Writing began as a way for me to pour out my feelings, to figure things out, to vent, to write the things I wanted and wished I could say out loud, but didn’t. Writing for me has been my life preserver, I was and have always felt as though I am treading water or have been treading water, and just when I thought/think I am going down, I write something, anything, and I feel as though someone has just thrown out a ‘lifeline’. I’m still out in the vastness of the ocean, still being circled by sharks, still treading water, but I know I still have some hope of being ‘saved’…eventually. Therefore, I write, I write because I love it and even if no one gets it, understands it, and some believe it is a waste of time and energy, especially since I am not, or cannot make a living doing it. Still I write.

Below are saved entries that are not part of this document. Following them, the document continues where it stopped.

(** * Feller Wiser integration: websocket supervisor, event router, API client
      and device handles, embedded in Rocq.

    The development follows the layout of [custom_components/fellerwiser]:
    - [Py]            the fragment of Python's object model the code relies on
                      (JSON values, exceptions, [in], [[]], [==], truthiness,
                      [int]/[float] arithmetic on IEEE binary64, [round]);
    - [Eff]           a state-and-exception monad over the outside world
                      (HTTP and websocket peers are oracles, every log line,
                      sleep and host notification is recorded);
    - [feller_client] [FellerApiClient];
    - [light], [cover], [climate]   the three device handles;
    - [main]          the registry [WISER_ENTITIES], the event router and the
                      connection supervisor [establish_websocket].            *)

From Stdlib Require Import ZArith Lia Bool List String Ascii DecimalString Floats.
From stdpp Require Import base list strings.
Import ListNotations.

#[local] Open Scope string_scope.
#[local] Open Scope list_scope.
#[local] Open Scope Z_scope.
#[local] Set Warnings "-inexact-float,-register-all".

(* ===================================================================== *)
(** ** Python values and exceptions                                       *)
(* ===================================================================== *)

Module Py.

(** Exception classes that occur in the code, directly or through the
    libraries it calls. Messages are not modelled, except the key of a
    [KeyError] and the name of an [UnboundLocalError]. [CancelledError] is
    the one class here that derives from [BaseException] only. *)
Inductive exc : Type :=
| FellerApiException
| ClientError                       (* aiohttp.ClientError and subclasses *)
| TimeoutError
| ConnectionClosed                  (* websockets.exceptions.ConnectionClosed *)
| gaierror                          (* socket.gaierror *)
| ConnectionRefusedError
| KeyError (key : string)
| TypeError
| ValueError
| JSONDecodeError
| OverflowError
| ZeroDivisionError
| UnboundLocalError (name : string)
| OtherException (name : string)    (* any further subclass of Exception *)
| CancelledError.

Definition is_Exception (e : exc) : bool :=
  match e with CancelledError => false | _ => true end.

Definition is_FellerApiException (e : exc) : bool :=
  match e with FellerApiException => true | _ => false end.

Definition is_ClientError (e : exc) : bool :=
  match e with ClientError => true | _ => false end.

Inductive result (A : Type) : Type :=
| Ok (a : A)
| Raise (e : exc).
Arguments Ok {A} a.
Arguments Raise {A} e.

Definition rbind {A B} (r : result A) (k : A -> result B) : result B :=
  match r with Ok a => k a | Raise e => Raise e end.

(** What [json.loads] and [response.json()] produce, and what the handles
    store in their fields. A [dict] is an association list; lookup takes the
    first binding of a key. *)
Inductive value : Type :=
| VNone
| VBool (b : bool)
| VInt (z : Z)
| VFloat (f : float)
| VStr (s : string)
| VList (l : list value)
| VDict (kvs : list (string * value)).

Fixpoint assoc (k : string) (kvs : list (string * value)) : option value :=
  match kvs with
  | [] => None
  | (k', v) :: rest => if String.eqb k k' then Some v else assoc k rest
  end.

Definition is_str (s : string) (v : value) : bool :=
  match v with VStr t => String.eqb t s | _ => false end.

Definition is_substring (s t : string) : bool :=
  match String.index 0 s t with Some _ => true | None => false end.

(** [key in v] for a string [key]. *)
Definition contains (key : string) (v : value) : result bool :=
  match v with
  | VDict kvs => Ok (match assoc key kvs with Some _ => true | None => false end)
  | VList l => Ok (existsb (is_str key) l)
  | VStr t => Ok (is_substring key t)
  | VNone | VBool _ | VInt _ | VFloat _ => Raise TypeError
  end.

(** [v[key]] for a string [key]. *)
Definition getitem (v : value) (key : string) : result value :=
  match v with
  | VDict kvs => match assoc key kvs with Some x => Ok x | None => Raise (KeyError key) end
  | _ => Raise TypeError
  end.

(** [d.get(key, default)] on a [dict]. *)
Definition dict_get (kvs : list (string * value)) (key : string) (default : value) : value :=
  match assoc key kvs with Some x => x | None => default end.

(** *** Numbers *)

Definition Z2SF (z : Z) : spec_float :=
  match z with
  | Z0 => S754_zero false
  | Zpos p => S754_finite false p 0
  | Zneg p => S754_finite true p 0
  end.

(** [float(z)]: the nearest binary64 value, ties to even. *)
Definition int_to_float (z : Z) : result float :=
  let f := SF2Prim (binary_normalize prec emax z 0 false) in
  if is_infinity f then Raise OverflowError else Ok f.

(** [a / b] on two [int]s: the correctly rounded quotient. *)
Definition int_truediv (a b : Z) : result float :=
  if b =? 0 then Raise ZeroDivisionError
  else
    let f := SF2Prim (SFdiv prec emax (Z2SF a) (Z2SF b)) in
    if is_infinity f then Raise OverflowError else Ok f.

(** The exact integer nearest to a finite float, ties to even: [round(x)]. *)
Definition round (x : float) : result Z :=
  match Prim2SF x with
  | S754_zero _ => Ok 0
  | S754_finite s m e =>
      let a :=
        if e <? 0 then
          let d := 2 ^ (- e) in
          let q := Z.pos m / d in
          let r := Z.pos m mod d in
          match 2 * r ?= d with
          | Lt => q
          | Gt => q + 1
          | Eq => if Z.even q then q else q + 1
          end
        else Z.pos m * 2 ^ e in
      Ok (if s then - a else a)
  | S754_infinity _ => Raise OverflowError
  | S754_nan => Raise ValueError
  end.

(** A number as a float operand of mixed arithmetic. *)
Definition as_float (v : value) : result float :=
  match v with
  | VInt z => int_to_float z
  | VBool b => Ok (if b then 1%float else 0%float)
  | VFloat f => Ok f
  | _ => Raise TypeError
  end.

(** [v * k] and [v / k] for a float literal [k]. *)
Definition mul_float (v : value) (k : float) : result float :=
  rbind (as_float v) (fun f => Ok (f * k)%float).

Definition div_float (v : value) (k : float) : result float :=
  rbind (as_float v) (fun f =>
    if is_zero k then Raise ZeroDivisionError else Ok (f / k)%float).

(** [v / n] for an [int] literal [n]. *)
Definition div_int (v : value) (n : Z) : result float :=
  match v with
  | VInt z => int_truediv z n
  | VBool b => int_truediv (if b then 1 else 0) n
  | VFloat f =>
      rbind (int_to_float n) (fun d =>
        if is_zero d then Raise ZeroDivisionError else Ok (f / d)%float)
  | _ => Raise TypeError
  end.

(** [n - v] for an [int] literal [n]. *)
Definition int_sub (n : Z) (v : value) : result value :=
  match v with
  | VInt z => Ok (VInt (n - z))
  | VBool b => Ok (VInt (n - (if b then 1 else 0)))
  | VFloat f => rbind (int_to_float n) (fun x => Ok (VFloat (x - f)%float))
  | _ => Raise TypeError
  end.

(** [v * n] for an [int] literal [n] and a number [v]. *)
Definition mul_int (v : value) (n : Z) : result value :=
  match v with
  | VInt z => Ok (VInt (z * n))
  | VBool b => Ok (VInt ((if b then 1 else 0) * n))
  | VFloat f => rbind (int_to_float n) (fun x => Ok (VFloat (f * x)%float))
  | _ => Raise TypeError
  end.

(** The exact value of a float compared with an integer. *)
Definition float_cmp_int (f : float) (n : Z) : option comparison :=
  match Prim2SF f with
  | S754_nan => None
  | S754_infinity s => Some (if s then Lt else Gt)
  | S754_zero _ => Some (0 ?= n)
  | S754_finite s m e =>
      let sg (z : Z) := if s then - z else z in
      if e <? 0 then Some (sg (Z.pos m) ?= n * 2 ^ (- e))
      else Some (sg (Z.pos m * 2 ^ e) ?= n)
  end.

(** [v > n], [v >= n], [v <= n] and [v == n] for an [int] [n]. *)
Definition cmp_int (v : value) (n : Z) : result (option comparison) :=
  match v with
  | VInt z => Ok (Some (z ?= n))
  | VBool b => Ok (Some ((if b then 1 else 0) ?= n))
  | VFloat f => Ok (float_cmp_int f n)
  | _ => Raise TypeError
  end.

Definition gt_int (v : value) (n : Z) : result bool :=
  rbind (cmp_int v n) (fun c => Ok (match c with Some Gt => true | _ => false end)).

Definition ge_int (v : value) (n : Z) : result bool :=
  rbind (cmp_int v n) (fun c =>
    Ok (match c with Some Gt | Some Eq => true | _ => false end)).

Definition le_int (v : value) (n : Z) : result bool :=
  rbind (cmp_int v n) (fun c =>
    Ok (match c with Some Lt | Some Eq => true | _ => false end)).

(** [==] never raises: values of unrelated types are unequal. *)
Definition eq_int (v : value) (n : Z) : bool :=
  match v with
  | VInt z => z =? n
  | VBool b => (if b then 1 else 0) =? n
  | VFloat f => match float_cmp_int f n with Some Eq => true | _ => false end
  | _ => false
  end.

(** Truth value of an object, as tested by [if v:] and [not v]. *)
Definition truthy (v : value) : bool :=
  match v with
  | VNone => false
  | VBool b => b
  | VInt z => negb (z =? 0)
  | VFloat f => negb (is_zero f)
  | VStr s => match s with EmptyString => false | String _ _ => true end
  | VList l => match l with [] => false | _ => true end
  | VDict kvs => match kvs with [] => false | _ => true end
  end.

(** [str(z)] and [f"{z}"] for an [int]. *)
Definition str_of_int (z : Z) : string := NilEmpty.string_of_int (Z.to_int z).

End Py.
Export Py.

(* ===================================================================== *)
(** ** Effects: the outside world, local state, exceptions                *)
(* ===================================================================== *)

Module Eff.

(** What an observer of the running integration sees, in order. *)
Inductive event : Type :=
| Log (level msg : string)                      (* _LOGGER.<level>(msg, ...) *)
| Sleep (seconds : Z)                           (* await asyncio.sleep(seconds) *)
| HttpRequest (method url : string) (body : value)
| WsConnect (url : string)                      (* websockets.connect(url, ...) *)
| WsClose                                       (* leaving [async with ... as ws] *)
| WsRecv                                        (* ws.recv() *)
| WsPing                                        (* ws.ping() and the wait for the pong *)
| ScheduleUpdate (entity : string)              (* self.schedule_update_ha_state() *)
| WriteState (entity : string).                 (* self.async_write_ha_state() *)

(** An HTTP exchange: [session.request] raises, or a response arrives whose
    [json()] yields a value or raises. *)
Inductive http_outcome : Type :=
| HttpResponse (status : Z) (body : result value)
| HttpRaises (e : exc).

(** A websocket frame as [json.loads] sees it. *)
Inductive frame : Type :=
| Json (v : value)
| NotJson.

(** The peers are scripts: the [n]-th request, connection attempt, receive
    and ping get the [n]-th answer. *)
Record script : Type := Script {
  http : nat -> http_outcome;
  connects : nat -> result unit;
  recvs : nat -> result frame;
  pings : nat -> result unit
}.

(** How many requests, connection attempts, receives and pings the program
    has issued so far, and what it has done that can be observed. *)
Record world : Type := World {
  n_http : nat;
  n_connect : nat;
  n_recv : nat;
  n_ping : nat;
  trace : list event
}.

(** A computation over local state [St] (the fields of [self], or the
    registry) and the world, against the scripts of the peers. A raised
    exception keeps the writes made before it. *)
Definition M (St A : Type) : Type := script -> St -> world -> St * world * result A.

Definition ret {St A} (a : A) : M St A := fun _ s w => (s, w, Ok a).

Definition bind {St A B} (c : M St A) (k : A -> M St B) : M St B :=
  fun env s w =>
    match c env s w with
    | (s', w', Ok a) => k a env s' w'
    | (s', w', Raise e) => (s', w', Raise e)
    end.

Definition raise {St A} (e : exc) : M St A := fun _ s w => (s, w, Raise e).

(** [try: c  except <classes accepted by handles>: h e]. *)
Definition try_except {St A} (c : M St A) (handles : exc -> bool) (h : exc -> M St A)
  : M St A :=
  fun env s w =>
    match c env s w with
    | (s', w', Raise e) => if handles e then h e env s' w' else (s', w', Raise e)
    | r => r
    end.

Definition lift {St A} (r : result A) : M St A := fun _ s w => (s, w, r).

Definition get {St} : M St St := fun _ s w => (s, w, Ok s).
Definition put {St} (s : St) : M St unit := fun _ _ w => (s, w, Ok tt).
Definition modify {St} (f : St -> St) : M St unit := fun _ s w => (f s, w, Ok tt).

Definition emit {St} (e : event) : M St unit :=
  fun _ s w =>
    (s, World (n_http w) (n_connect w) (n_recv w) (n_ping w) (trace w ++ [e]), Ok tt).

Definition log {St} (level msg : string) : M St unit := emit (Log level msg).
Definition sleep {St} (seconds : Z) : M St unit := emit (Sleep seconds).

Definition next_http {St} : M St http_outcome :=
  fun env s w =>
    (s, World (S (n_http w)) (n_connect w) (n_recv w) (n_ping w) (trace w),
     Ok (http env (n_http w))).

(** A successful attempt yields its own number, which names the session. *)
Definition next_connect {St} : M St nat :=
  fun env s w =>
    (s, World (n_http w) (S (n_connect w)) (n_recv w) (n_ping w) (trace w),
     rbind (connects env (n_connect w)) (fun _ => Ok (n_connect w))).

I’m not in denial, I am aware enough to know and firmly grasp the fact that I need a paying job to pay the bills and feed my kids. Which is why I returned to college and am praying for a job, but in the meantime, while I can, and while I have the chance, in fact, every chance I get, I write. I don’t have a degree, I have no formal training, I’m not educated, I have no expertise, I don’t ‘appeal to masses’, I don’t have my own show, I am not famous or know anyone who is. I don’t know if I’m ‘talented’, ‘gifted’, or ‘smart’, I don’t know if what I write is relevant or not or if it is or will ever be accepted as ‘art’ or if what I write is worthy of public consumption, or if it nothing more than an insight for my posterity to read and learn about me, long after I am gone. I only know I write every day, because I feel compelled to do so.
I love to write more than I love to read, and that is saying a lot, because I love to read. I love to learn, I love researching things, I love studying things, learning about things, people, cultures, ides, statistics, history, facts, I guess in a sense I am the ‘perpetual’ student. I know a lot about nothing, even less about some things, and more about some things I wish I never knew at all.
I know there are ‘authors’ out there that have books published that cannot even spell, let alone string a few coherent sentences together, who have no ‘formal’ educations, that before they became ‘famous’ for being ‘infamous’, probably never even read a book, much less own one, yet, have published a book. I also know there are legitimate authors with incredible talent, that write, and they never had any formal training or education, just raw talent, and have managed to make a good living doing what they love…writing. I also know many people that with a lot of hard work, dedication, and heart, went to school to hone their ‘craft’, improve upon their skills/tools, and master the ability to write, in an effort to have their work published. Some have found success in the field and are now published authors, not all of them are ‘rich’, wealthy, famous, or will ever make, have ever made, New York’s top selling book list, yet still, they write.
I am not sure what any of this, or if any of this, pertains to or says about me, or my future, or of my dream of becoming a paid writer someday. It may always only be a ‘hobby’ or perhaps it is nothing more than a journal of my life and my experiences of my life here on earth. It may never be anything more than just random thoughts, feelings, ideas, and opinions, comments, written merely for my own consumption and for my own attempt at maintaining some semblance of sanity for me, as it pertains to my life and my experiences. I only know I write. I write because when you love something, anything, as much as I love to write, why would you not do it?
I am not as ‘learned’ as some, I may lack intelligence in many fields, on many subjects, about many things, and I may never know what it is or will take to do what it takes or even if I have what it takes to become a ‘writer’, an author or ‘artist.’ I only know I write and I write, and I continue to write. Writing is as much a part of who I am as what I write about, because everything I write about is about me and my life, and my experiences, as to whether that is of any interest to anyone or not seems to be the only real question. Because regardless of whether or not I am or will ever be recognized or published and or make a living at it or doing it, I will continue to do it, because I love it. I have read that writing for some is like oxygen. If writing is like oxygen than my attempts at writing could alone be the cause or reasoning for the hole in ozone, my words are like the layers of smog that blanket Bakersfield leaving one gasping for air. Like a severely asthmatic child-I keep reaching, searching for my inhaler-the longer I go without oxygen, the more disoriented, convoluted, deluded, I become. Still, I write. I write to keep my head above water, to allow me to continue to keep treading the waters and waves that continue to threaten to engulf me, or wash me further out to sea…I write that I might live to write/fight another day.